Seperti senyum Soeharto, wajah ramah
para penyambung lidah Muslim terkemuka menyembunyikan beberapa kenyataan yang
tidak mengenakkan, seperti terutama pembunuhan massal terhadap tertuduh komunis
di tahun 1965–1966, yang telah direkayasa militer Soeharto tetapi sebagian
besar dilakukan oleh pasukan pembunuh yang direkrut dari organisasi Muslim
besar. Ada juga pemikiran dan gerakan Islam yang terpendam dan lebih
fundamentalis, dan ada ketakutan yang luas di kalangan Muslim—yang tidak
sepenuhnya tidak berdasar—tentang usaha orang Kristen untuk melemahkan Islam. Namun,
yang paling menonjol adalah wacana yang liberal, toleran, dan terbuka seperti
yang kita jumpai pada Nurcholish Madjid dan Abdurrahman Wahid. Wacana seperti
ini secara luas dibahas oleh pers dan terlihat pengaruhnya di
universitas-universitas, di Kementerian Agama dan organisasi-organisasi Muslim
yang besar, dan juga kalangan kelas menengah yang sedang muncul.

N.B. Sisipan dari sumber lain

(** A request taken from the channel while waiting, persisted, and its
    acknowledgement, in one step. *)
Definition on_provision_request (attempt : Z) (secret : string) : RT (pc * (string + ())) :=
  i ← rt_get;
  match secret_path (ri_secret_source i) with
  | None => mret (PcWait attempt, inr ())
  | Some p =>
      r ← provision p secret;
      match r with
      | inr secret =>
          publish_starting true;;
          mret (PcBuild secret attempt, acknowledgement r)
      | inl _ => mret (PcWait attempt, acknowledgement r)
      end
  end.

(** *** The agent *)

(** The head of the loop: where a shutdown is looked for. *)
Definition loop_head (secret : string) (attempt : Z) : RT pc :=
  i ← rt_get;
  if ri_cancelled i then stop true
  else
    let api := PlayitApi_create (ri_api_base i) (Some secret) in
    set_api (Some api);;
    mret (PcData secret attempt api).

(** The run data arrives, or does not; a shutdown is not looked for. *)
Definition load_run_data (secret : string) (attempt : Z) (api : HttpClient) : RT pc :=
  data ← rt_invoke_no_fail v1_agents_rundata api ReqAgentsRundataV1_new;
  match data with
  | inr data => rt_update_lookup (λ l, update_from_run_data str_trim (read ip_text) l
                                         (run_tunnel <$> AgentRunDataV1_tunnels data))
  | inl _ => mret ()
  end;;
  publish_starting true;;
  mret (PcSetup secret attempt api).
(* ===== verification/RuntimeTheory.v ===== *)
(** * The handle as the IPC server's runtime

    A small program logic for the runtime's computations; what every operation
    of the handle leaves alone; and the proof that the handle keeps what the
    IPC server relies on, so that a client of the service is a client of the
    runtime. *)

From S2P Require Import Prelude Net Json Text OriginLookup Api ApiTunnels ApiAccount HttpClient ApiClient IpcModel Ipc RuntimeError FileSystem SecretStore RuntimeOptions RuntimeTunnels RuntimeState RuntimeHandle IpcServer IpcTheorems.
#[local] Open Scope Z_scope.

(** ** Triples *)

Section logic.
Context {JT : JsonText}.

(** Started where [P] holds, [m] returns a result and a state in [Q]. *)
Definition rt_spec {A : Type} (P : rt → Prop) (m : RT A) (Q : A → rt → Prop) : Prop :=
  ∀ s, P s → Q (m s).1 (m s).2.

(** [m] keeps [I]. *)
Definition keeps {A : Type} (I : rt → Prop) (m : RT A) : Prop := rt_spec I m (λ _, I).

Lemma spec_ret {A : Type} (P : rt → Prop) (a : A) (Q : A → rt → Prop) :
  (∀ s, P s → Q a s) → rt_spec P (mret a) Q.
Proof. intros HQ s Hs. by apply HQ. Qed.
Definition set_terminal (t : TuiApp) (up : bool) : TuiApp :=
  {| tui_service_logs := tui_service_logs t; tui_agent_data := tui_agent_data t; tui_stats := tui_stats t;
     tui_mode := tui_mode t; tui_should_quit := tui_should_quit t; tui_quit_confirm := tui_quit_confirm t;
     tui_terminal := up |}.

(** The operations return the state with their result: an error leaves what
    was done before it. *)
Definition init_terminal (t : TuiApp) : Cli (TuiApp * (io_error + ())) :=
  r ← ask EnableRawMode;
  match r with
  | inl e => mret (t, inl e)
  | inr _ =>
      r ← ask EnterAlternateScreen;
      match r with
      | inl e => mret (t, inl e)
      | inr _ =>
          r ← ask NewTerminal;
          mret (match r with inl e => (t, inl e) | inr _ => (set_terminal t true, inr ()) end)
      end
  end.

Definition restore_terminal (t : TuiApp) : Cli (TuiApp * (io_error + ())) :=
  if tui_terminal t then
    let t := set_terminal t false in
    r ← ask DisableRawMode;
    match r with
    | inl e => mret (t, inl e)
    | inr _ =>
        r ← ask LeaveAlternateScreen;
        match r with
        | inl e => mret (t, inl e)
        | inr _ => r ← ask ShowCursor; mret (t, r)
        end
    end
  else mret (t, inr ()).

Definition render_err {A} (r : io_error + A) : CliError + A :=
  match r with inl e => inl (CliError_RenderError e) | inr a => inr a end.

Definition tui_init (t : TuiApp) : Cli (TuiApp * (CliError + ())) :=
  if tui_terminal t then mret (t, inr ())
  else r ← init_terminal t; let '(t, r) := r in mret (t, render_err r).

Definition tui_shutdown (t : TuiApp) : Cli (TuiApp * (CliError + ())) :=
  r ← restore_terminal t; let '(t, r) := r in mret (t, render_err r).

(** The terminal is set up here. *)
Definition draw (t : TuiApp) : Cli (io_error + ()) :=
  match tui_mode t with
  | TuiMessage message => ask (Draw (message_screen t message))
  | TuiRunning =>
      now ← ask NowMilli;
      log_height ← ask LogAreaHeight;
      ask (Draw (running_screen ratio_text cargo_pkg_version t now log_height))
  end.

(** Poll for an event and handle it, if it is a key. *)
Definition tick_key (t : TuiApp) : Cli (TuiApp * (CliError + ())) :=
  p ← ask (PollEvent 50);
  match p with
  | inl e => mret (t, inl (CliError_RenderError e))
  | inr false => mret (t, inr ())
  | inr true =>
      ev ← ask ReadEvent;
      match ev with
      | inl e => mret (t, inl (CliError_RenderError e))
      | inr None => mret (t, inr ())
      | inr (Some key) =>
          let '(t, declined) := handle_key_event t key in
          (if (declined : bool) then ask DeclineClose else mret ());;
          mret (t, inr ())
      end
  end.

Definition tick (t : TuiApp) : Cli (TuiApp * (CliError + bool)) :=
  r ← tui_init t;
  let '(t, r) := r in
  match r with
  | inl e => mret (t, inl e)
  | inr _ =>
      d ← draw t;
      match d with
      | inl e => mret (t, inl (CliError_RenderError e))
      | inr _ =>
          r ← tick_key t;
          let '(t, r) := r in
          match r with
          | inl e => mret (t, inl e)
          | inr _ =>
              confirming ← ask IsConfirmingClose;
              let t := if (confirming : bool) && negb (tui_quit_confirm t)
                       then set_quit t (tui_should_quit t) true else t in
              mret (t, inr (negb (tui_should_quit t)))
          end
      end
  end.

Definition print_detach_message : Cli () :=
  ask (Println "Detached from service. Service continues running in background.");;
  ask (Println "Use 'playit stop' to stop the service.").

(** What leaving the session drops: the guard, and the application, which
    restores the terminal once more. *)
Definition leave_tui (t : TuiApp) : Cli () :=
  ask DropCloseGuard;;
  restore_terminal t;;
  mret ().

(** The end of the loop: [shutdown()?], then [k]; the drops come last. *)
Definition shutdown_then (t : TuiApp) (k : Cli (CliError + ())) : Cli (TuiApp + (CliError + ())) :=
  r ← tui_shutdown t;
  let '(t, r) := r in
  match r with
  | inl e => leave_tui t;; mret (inr (inl e))
  | inr _ => out ← k; leave_tui t;; mret (inr out)
  end.

Definition tui_round (client : nat) (target : CliTarget) (t : TuiApp) : Cli (TuiApp + (CliError + ())) :=
  u ← ask (UpdateOrTick client 50);
  match u with
  | inl (inr update) => mret (inl (apply_tui_update t update))
  | inl (inl error) =>
      shutdown_then t (ask (Println (attach_lost_message target (display_ipc_error error)));; mret (inr ()))
  | inr () =>
      r ← tick t;
      let '(t, r) := r in
      match r with
      | inr true => mret (inl t)
      | inr false => shutdown_then t (print_detach_message;; mret (inr ()))
      | inl error => shutdown_then t (mret (inl error))
      end
  end.

Definition run_attach_tui_session (client : nat) (target : CliTarget) (subscribe : SubscribeResponse) : Cli () :=
  let snapshot := sr_snapshot subscribe in
  let t := apply_status TuiApp_new (sn_status snapshot) in
  let t := apply_lifecycle t (sn_lifecycle snapshot) in
  let t := tui_set_stats t (sn_stats snapshot) in
  ask CloseGuard;;
  r ← cli_loop (tui_round client target) t;
  or_throw id r.

(** ** Plain output *)

Definition format_timestamp_millis (millis : Z) : string :=
  default (pretty millis +:+ "ms") (timestamp_text (as_i64 millis)).

Definition apply_stdout_update (update : ServiceUpdate) : Cli () :=
  match update with
  | UpdateLog entry =>
      ask (Println (format_timestamp_millis (le_timestamp entry) +:+ " " +:+
                    pad5 (format_log_level (le_level entry)) +:+ " " +:+ le_target entry +:+ ": " +:+
                    le_message entry))
  | _ => mret ()
  end.
Lemma tidy_run_command cli t m mode : tidy (run_command ts cli t m mode).
Proof.
  unfold run_command. destruct (cli_command cli) as [[]|].
  - apply tidy_calm; quiet.
  - apply tidy_attach.
  - apply tidy_calm. unfold run_start_command. quiet.
  - apply tidy_calm. unfold run_stop_command, stop_installed, stop_over_ipc, stop_call. quiet.
  - apply tidy_calm. unfold run_status_command, status_call. quiet. apply only_println_all; in_kinds.
  - apply tidy_calm. unfold run_reset_command, reset_secret_call, stop_call. quiet.
  - apply tidy_calm. unfold run_secret_path_command, get_secret_path_call. quiet.
  - apply tidy_setup.
  - apply tidy_calm, only_agents; in_kinds.
  - apply tidy_calm, only_account; in_kinds.
  - apply tidy_claim.
  - apply tidy_auto.
Qed.

Lemma tidy_run_cli cli : tidy (run_cli ts cli).
Proof.
  unfold run_cli. do 2 (apply tidy_bind; [apply tidy_calm; quiet|]; intros ?).
  destruct (service_manager_mode cli); [|apply tidy_calm; quiet].
  apply tidy_bind; [apply tidy_calm; quiet|]. intros ?. apply tidy_run_command.
Qed.

Lemma main_tidy cli t o :
  exec (main ts cli) t o → obeys tidy_policy [] t ∧ (o ≠ None → state_is false false t).
Proof.
  intros Ht. assert (triple tidy_policy (state_is false false) (main ts cli) (λ _, state_is false false)) as Hmain.
  { eapply triple_then; [by apply tidy_run_cli|]. intros [ui [e|[]]]; cbn.
    - apply triple_vis; [done|]. intros x. apply triple_ret. intros h' (h & -> & _ & Hh).
      by apply calm_state; [constructor; [in_kinds|constructor]|].
    - apply triple_ret. tauto. }
  destruct (Hmain [] t o) as [Ho HQ]; [done|done|]. split; [done|]. destruct o as [code|]; [|done].
  intros _. by apply (HQ code).
Qed.
End console.

(** ** Ctrl-C *)

Lemma signal_run_snoc s ops o : signal_run s (ops ++ [o]) = signal_run s ops ≫= λ s, signal_step s o.
Proof.
  revert s. induction ops as [|o' ops IH]; intros s; cbn; [by destruct (signal_step s o)|].
  destruct (signal_step s o') as [s'|]; cbn; [apply IH|done].
Qed.

Lemma asked_after_snoc b ops o : asked_after b (ops ++ [o]) = asked_after (asked_after b ops) [o].
Proof. revert b. induction ops as [|o' ops IH]; intros b; [done|]. destruct o'; cbn [app asked_after]; apply IH. Qed.

Lemma guards_held_snoc ops o : guards_held (ops ++ [o]) = foldl (λ n o, match o with OpGuard => n + 1 | OpDrop => n - 1 | _ => n end)%Z (guards_held ops) [o].
Proof. apply foldl_app. Qed.

(** The Ctrl-C of a sequence, each with what came before it. *)
Definition every_ctrl_c (P : list signal_op → Prop) (ops : list signal_op) : Prop :=
  ∀ l1 l2, ops = l1 ++ OpCtrlC :: l2 → P l1.

Lemma every_ctrl_c_snoc P ops o :
  every_ctrl_c P ops → (o = OpCtrlC → P ops) → every_ctrl_c P (ops ++ [o]).
Proof.
  intros Hops Ho l1 l2 Heq. destruct l2 as [|o2 l2 _] using rev_ind.
  - apply app_inj_tail in Heq as [-> ->]. by apply Ho.
  - change (OpCtrlC :: l2 ++ [o2]) with ((OpCtrlC :: l2) ++ [o2]) in Heq. rewrite (assoc_L (++)) in Heq.
    apply app_inj_tail in Heq as [-> ->]. by apply (Hops l1 l2).
Qed.

(** How the handler stands after [ops]. *)
Definition handler_spec (ops : list signal_op) (r : option Inner) : Prop :=
  match r with
  | None => ∃ l1 l2, ops = l1 ++ OpCtrlC :: l2 ∧ (guards_held l1 = 0%Z ∨ asked_after false l1 = true)
  | Some s =>
      confirm_close s = guards_held ops ∧ close_requested s = asked_after false ops ∧
      every_ctrl_c (λ l1, guards_held l1 ≠ 0%Z ∧ asked_after false l1 = false) ops
  end.

Lemma signal_run_spec ops : guards_ok ops → handler_spec ops (signal_run setup ops).
Proof.
  induction ops as [|o ops IH] using rev_ind; intros Hg; [split_and!; [done|done|intros [] ? ?; done]|].
  assert (0 ≤ guards_held ops < 2 ^ 32 ∧ 0 ≤ guards_held (ops ++ [o]) < 2 ^ 32)%Z as [Hr Hr'].
  { split; [by apply (Hg ops [o])|]. apply (Hg _ []). by rewrite (right_id_L [] (++)). }
  assert (guards_ok ops) as Hg'.
  { intros l1 l2 ->. apply (Hg l1 (l2 ++ [o])). by rewrite (assoc_L (++)). }
  specialize (IH Hg'). rewrite signal_run_snoc. destruct (signal_run setup ops) as [s|]; cbn [mbind option_bind].
  2:{ destruct IH as (l1 & l2 & -> & Hl). exists l1, (l2 ++ [o]). split; [|done]. by rewrite <- (assoc_L (++)). }
  destruct IH as (Hc & Hq & He). unfold handler_spec. rewrite asked_after_snoc, <- Hq.
  rewrite guards_held_snoc in Hr' |- *. rewrite <- Hc in Hr, Hr' |- *. cbn [foldl] in Hr' |- *.
  destruct o; cbn in Hr' |- *; try rewrite wrap_small by (unfold uint; lia);
    try (split_and!; [done|done|]; apply every_ctrl_c_snoc; [done|]; by intros ?).
  unfold on_ctrl_c. case_decide as Hz; [|destruct (close_requested s) eqn:Hcr].
  - exists ops, []. rewrite <- Hc. auto.
  - exists ops, []. rewrite <- Hq. auto.
  - cbn. split_and!; [done|done|]. apply every_ctrl_c_snoc; [done|]. intros _. rewrite <- Hc, <- Hq. done.
Qed.

(** What a run does to the handler. *)
Definition signal_event (ev : event call) : option signal_op :=
  match ev_call ev with
  | CloseGuard => Some OpGuard
  | DropCloseGuard => Some OpDrop
  | DeclineClose => Some OpDecline
  | _ => None
  end.

Definition without_ctrl_c (ops : list signal_op) : list signal_op :=
  omap (λ o, match o with OpCtrlC => None | o => Some o end) ops.

Lemma guards_held_without ops : guards_held (without_ctrl_c ops) = guards_held ops.
Proof.
  unfold guards_held. generalize 0%Z. induction ops as [|[] ops IH]; intros n; cbn; try apply IH. done.
Qed.

Lemma omap_app_inv {A B : Type} (f : A → option B) l k1 k2 :
  omap f l = k1 ++ k2 → ∃ l1 l2, l = l1 ++ l2 ∧ omap f l1 = k1.
Proof.
  revert k1. induction l as [|x l IH]; intros k1 Hl; cbn in Hl.
  - exists [], []. destruct k1; [done|discriminate].
  - destruct k1 as [|y k1]; [by exists [], (x :: l)|]. destruct (f x) as [z|] eqn:Hf.
    + injection Hl as -> Hl. destruct (IH k1 Hl) as (l1 & l2 & -> & <-). exists (x :: l1), l2. cbn. by rewrite Hf.
    + destruct (IH (y :: k1) Hl) as (l1 & l2 & -> & Hk). exists (x :: l1), l2. cbn. by rewrite Hf.
Qed.

(** A run that keeps the rules holds at most one guard. *)
Lemma held_guards t :
  obeys tidy_policy [] t → ∃ g, held_after t = Some g ∧ guards_held (omap signal_event t) = if g then 1%Z else 0%Z.
Proof.
  induction t as [|[X e x] t IH] using rev_ind; intros Ho; [by exists false|].
  destruct IH as (g & Hh & Hg); [intros l1 ev l2 ->; apply (Ho l1 ev (l2 ++ [Event e x])); by rewrite <- (assoc_L (++))|].
  specialize (Ho t (Event e x) [] eq_refl). cbn in Ho. rewrite omap_app, held_app, Hh. cbn [foldl].
  destruct e; cbn in Ho |- *; rewrite ?(right_id_L [] (++)); try (by exists g);
    try (rewrite guards_held_snoc, Hg; cbn; try by exists g).
  - rewrite Hh in Ho. injection Ho as ->. by exists true.
  - rewrite Hh in Ho. injection Ho as ->. by exists false.
Qed.

Lemma held_guards_ok t ops :
  obeys tidy_policy [] t → without_ctrl_c ops = omap signal_event t →
  ∀ l1 l2, ops = l1 ++ l2 → guards_held l1 = 0%Z ∨ guards_held l1 = 1%Z.
Proof.
  intros Ho Hops l1 l2 ->. unfold without_ctrl_c in Hops. rewrite omap_app in Hops.
  destruct (omap_app_inv _ _ _ _ (eq_sym Hops)) as (t1 & t2 & -> & Ht).
  destruct (held_guards t1) as (g & _ & Hg).
  { intros u1 ev u2 ->. apply (Ho u1 ev (u2 ++ t2)). by rewrite <- (assoc_L (++)). }
  rewrite <- (guards_held_without l1). unfold without_ctrl_c. rewrite <- Ht, Hg. destruct g; auto.
Qed.

(** C30: Every run of [playit] that returns, whatever its surroundings answer,
    gives back what it took. The guard against Ctrl-C is dropped, and a terminal
    that was set up as a screen is given back, on every way out, errors
    included; if no call that sets it up or gives it back failed, it has left
    raw mode and the alternate screen, and its cursor is shown. (When one
    fails, what remains is not undone: so the code.) Nothing is drawn on a
    terminal that is not set up, and at most one guard is held at a time. So,
    wherever Ctrl-C is pressed during the run, its handler ends the process
    (then nothing is given back) exactly when no guard is held, or when it was
    pressed before and the user has not declined since; otherwise the process
    goes on, and the question whether to close is pending until it is declined.
    This is the program's handler; [attach --stdout] also listens for Ctrl-C
    itself, to end its session. *)
Theorem run_leaves_terminal {FM : Formats} {CB : CliBuild} timestamp_text cli t o ops :
  exec (main timestamp_text cli) t o → without_ctrl_c ops = omap signal_event t →
  obeys tidy_policy [] t ∧
  (o ≠ None → held_after t = Some false ∧
    let s := terminal_after t in
    tm_up s = false ∧
    (tm_failed s = false → tm_raw s = false ∧ tm_alternate s = false ∧ tm_hidden s = false)) ∧
  handler_spec ops (signal_run setup ops).
Proof.
  intros Ht Hops. destruct (main_tidy timestamp_text cli t o Ht) as [Ho Hc]. split; [done|]. split.
  { intros Hn. destruct (Hc Hn) as [H1 [H2 H3]]. split; [done|]. split; [done|]. naive_solver. }
  apply signal_run_spec. intros l1 l2 Hl. destruct (held_guards_ok t ops Ho Hops l1 l2 Hl); lia.
Qed.
(* ===== verification/DaemonTheorems.v ===== *)
(** * The order in which the daemon starts and ends

    What has happened in a run of the daemon, as a state that each call
    advances; the calls that are allowed in each state; and that every run of
    [playitd] makes only those, whatever the system answers. And the socket
    that it leaves, as the command line finds it: who is let in is told that
    nothing is wrong. *)

From S2P Require Import Prelude OriginLookup Json Text Api ApiTunnels ApiAccount IpcModel Ipc RuntimeError SecretStore RuntimeOptions FileSystem Program CliModel ServiceManager SocketAccess CliWorld AgentIdentity Daemon.
From Stdlib Require Import Ascii.
#[local] Open Scope string_scope.
#[local] Open Scope list_scope.
#[local] Open Scope Z_scope.

(** ** What has happened *)

Record dstate : Type := DState {
  (** the runtime was started, was asked to end (and how it did), was dropped *)
  ds_started : bool;
  ds_shutdown : option (RuntimeError + ());
  ds_dropped : bool;
  (** nobody answered at the socket; its file was removed *)
  ds_unanswered : bool;
  ds_removed : bool;
  (** a mode at creation is not supported; the daemon listens *)
  ds_unsupported : bool;
  ds_listening : bool;
  (** the socket's mode was set; the user, the group and the group set *)
  ds_mode : option Z;
  ds_uid : option Z;
  ds_group : option (option Z);
  ds_owner : option Z;
  (** the server's task: spawned, the end of the wait, cancelled, joined *)
  ds_spawned : bool;
  ds_ended : option daemon_end;
  ds_cancelled : bool;
  ds_joined : bool;
}.
(* ===== verification/Tray.v ===== *)
(** * The tray on Windows (playitd-tray)

    The tray's two threads. The frontend is a window: its procedure handles one
    message at a time, but a message box or the menu that it shows has a
    message loop of its own, which calls the procedure again. The backend is a
    thread that takes requests from a queue, asks and changes the service, and
    puts what it found into another queue. The frontend's handlers are programs
    of atomic pieces of work on what the threads share; the machine runs the
    stack of handlers and the backend step by step. *)

From S2P Require Import Prelude OriginLookup Json IpcModel Ipc FileSystem Program CliModel ServiceManager WindowsHost.
From Stdlib Require Import Ascii.
#[local] Open Scope string_scope.
#[local] Open Scope list_scope.
#[local] Open Scope Z_scope.

(** ** Requests and responses (protocol.rs) *)

Inductive BackendRequest : Set := RefreshStatus | StartService | StopService | ResetAgent | BackendShutdown.

Inductive BackendRequestKind : Set := KindRefreshStatus | KindStartService | KindStopService | KindResetAgent.

#[global] Instance BackendRequest_eq_dec : EqDecision BackendRequest.
Proof. solve_decision. Defined.

#[global] Instance BackendRequestKind_eq_dec : EqDecision BackendRequestKind.
Proof. solve_decision. Defined.

Record ServiceStateSnapshot : Set := {
  snap_service_running : bool;
  snap_reset_agent_enabled : bool;
}.

Record BackendResponse : Type := RequestCompleted {
  resp_request : BackendRequestKind;
  resp_snapshot : ServiceStateSnapshot;
  resp_error : option string;
}.

(** Texts of the libraries: of a result code, and of a closed channel. *)
Class TrayBuild : Type := {
  hresult_text : Z → string;
  kanal_error : string;
}.

(** ** The startup shortcut (startup_shortcut.rs) *)

Section shortcut.
Context {TB : TrayBuild}.

Definition TRAY_SHORTCUT_NAME : string := "Playit Tray.lnk".
Definition TRAY_SHORTCUT_DESCRIPTION : string :=
  "Shows the Playit tray icon when the background service is running.".

Definition known_folder_shortcut_path (folder_name : string) : W (string + path) :=
  wide_path ←! prog_map_err (λ error, "Failed to resolve " +:+ folder_name +:+ ": " +:+ error)
                 (perform SHGetKnownFolderPath);
  match wide_path with
  | None => mret (inl (folder_name +:+ " path was empty"))
  | Some wide_path =>
      path ←! prog_map_err (λ error, "Failed to read " +:+ folder_name +:+ " path: " +:+ error)
                (perform (WideToString wide_path));
      _ ← perform (CoTaskMemFree wide_path);
      mret (inr (path ++ [TRAY_SHORTCUT_NAME]))
  end.

Definition startup_shortcut_path : W (string + path) :=
  known_folder_shortcut_path "the current user's Startup folder".

Definition startup_shortcut_exists : W (string + bool) :=
  p ←! startup_shortcut_path; b ← perform (WExists p); mret (inr b).

Definition remove_startup_shortcut : W (string + ()) :=
  shortcut_path ←! startup_shortcut_path;
  present ← perform (WExists shortcut_path);
  if (present : bool) then
    prog_map_err (λ error, "Failed to delete startup shortcut at " +:+ display shortcut_path +:+ ": " +:+ err_msg error)
      (perform (WRemoveFile shortcut_path))
  else mret (inr ()).

Definition S_OK : Z := 0.
Definition S_FALSE : Z := 1.
Definition RPC_E_CHANGED_MODE : Z := 0x80010106 - 2 ^ 32.

(** [ComInitialization]: whether to uninitialise when it is dropped. *)
Definition initialize_com : W (string + bool) :=
  result ← perform CoInitializeEx;
  mret (if decide (result = S_OK ∨ result = S_FALSE) then inr true
        else if decide (result = RPC_E_CHANGED_MODE) then inr false
        else inl ("Failed to initialize COM for the tray shortcut helper (HRESULT " +:+ hresult_text result +:+ ")")).

Definition create_startup_shortcut (tray_path working_directory shortcut_path : path) : W (string + ()) :=
  link ←! prog_map_err (λ error, "Failed to create the ShellLink COM object: " +:+ error)
            (perform CoCreateShellLink);
  _ ←! prog_map_err (λ error, "Failed to set the tray shortcut target to " +:+ display tray_path +:+ ": " +:+ error)
         (perform (LinkSetPath link tray_path));
  _ ←! prog_map_err (λ error, "Failed to set the tray shortcut working directory to " +:+
                              display working_directory +:+ ": " +:+ error)
         (perform (LinkSetWorkingDirectory link working_directory));
  _ ←! prog_map_err (λ error, "Failed to set the tray shortcut description: " +:+ error)
         (perform (LinkSetDescription link TRAY_SHORTCUT_DESCRIPTION));
  file ←! prog_map_err (λ error, "Failed to query the tray shortcut persistence interface: " +:+ error)
            (perform (LinkCast link));
  prog_map_err (λ error, "Failed to save the startup shortcut at " +:+ display shortcut_path +:+ ": " +:+ error)
    (perform (PersistSave file shortcut_path)).

Definition ensure_startup_shortcut : W (string + ()) :=
  shortcut_path ←! startup_shortcut_path;
  tray_path ←! prog_map_err (λ error, "Failed to resolve playitd-tray.exe path: " +:+ err_msg error)
                 (perform WCurrentExe);
  match parent tray_path with
  | None => mret (inl ("Failed to resolve the working directory for " +:+ display tray_path))
  | Some working_directory =>
      _ ←! (match parent shortcut_path with
            | Some dir =>
                prog_map_err (λ error, "Failed to create the current user's Startup folder at " +:+
                                       display dir +:+ ": " +:+ err_msg error)
                  (perform (WCreateDirAll dir))
            | None => mret (inr ())
            end);
      com ←! initialize_com;
      r ← create_startup_shortcut tray_path working_directory shortcut_path;
      _ ← (if (com : bool) then perform CoUninitialize else mret ());
      mret r
  end.

End shortcut.

(** ** What the backend does (backend_actions.rs) *)

Definition CREATE_NEW_CONSOLE : Z := 0x10.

Era pasca-Suharto menawarkan wajah
Islam Indonesia yang amat berbeda. Selama beberapa tahun, terjadi konflik
antaragama di seluruh negeri. Gerakan jihad (didukung oleh faksi militer dan
kelompokkelompok kepentingan di daerah) membawa panji-panji Islam ke
konflik-konflik di daerah, mengubahnya menjadi medan perang untuk sebuah
perjuangan yang tampaknya akan memecah-belah bangsa. Kelompok teroris yang
tampak punya koneksi lintasnegara melakukan serangan yang menghebohkan,
termasuk serangkaian pengeboman simultan di gereja-gereja di seluruh negeri
pada malam Natal tahun 2000 dan pengeboman Bali pada Oktober 2002, yang
menewaskan sekitar dua ratus orang dan melukai ratusan orang lebih, banyak di
antara mereka adalah turis mancanegara. Jajak pendapat di awal tahun 2000-an
secara mengejutkan menunjukkan dukungan yang tinggi dari kalangan masyarakat
luas terhadap kelompok-kelompok Muslim radikal dan dukungan yang belum pernah
terjadi sebelumnya untuk ide negara Islam. Upaya untuk memasukkan acuan kepada
syariah—yang biasa disebut Piagam Jakarta—ke dalam Konstitusi ditolak oleh
Majelis Permusyawaratan Rakyat (MPR) dalam sidangnya di tahun 2001 dan 2002.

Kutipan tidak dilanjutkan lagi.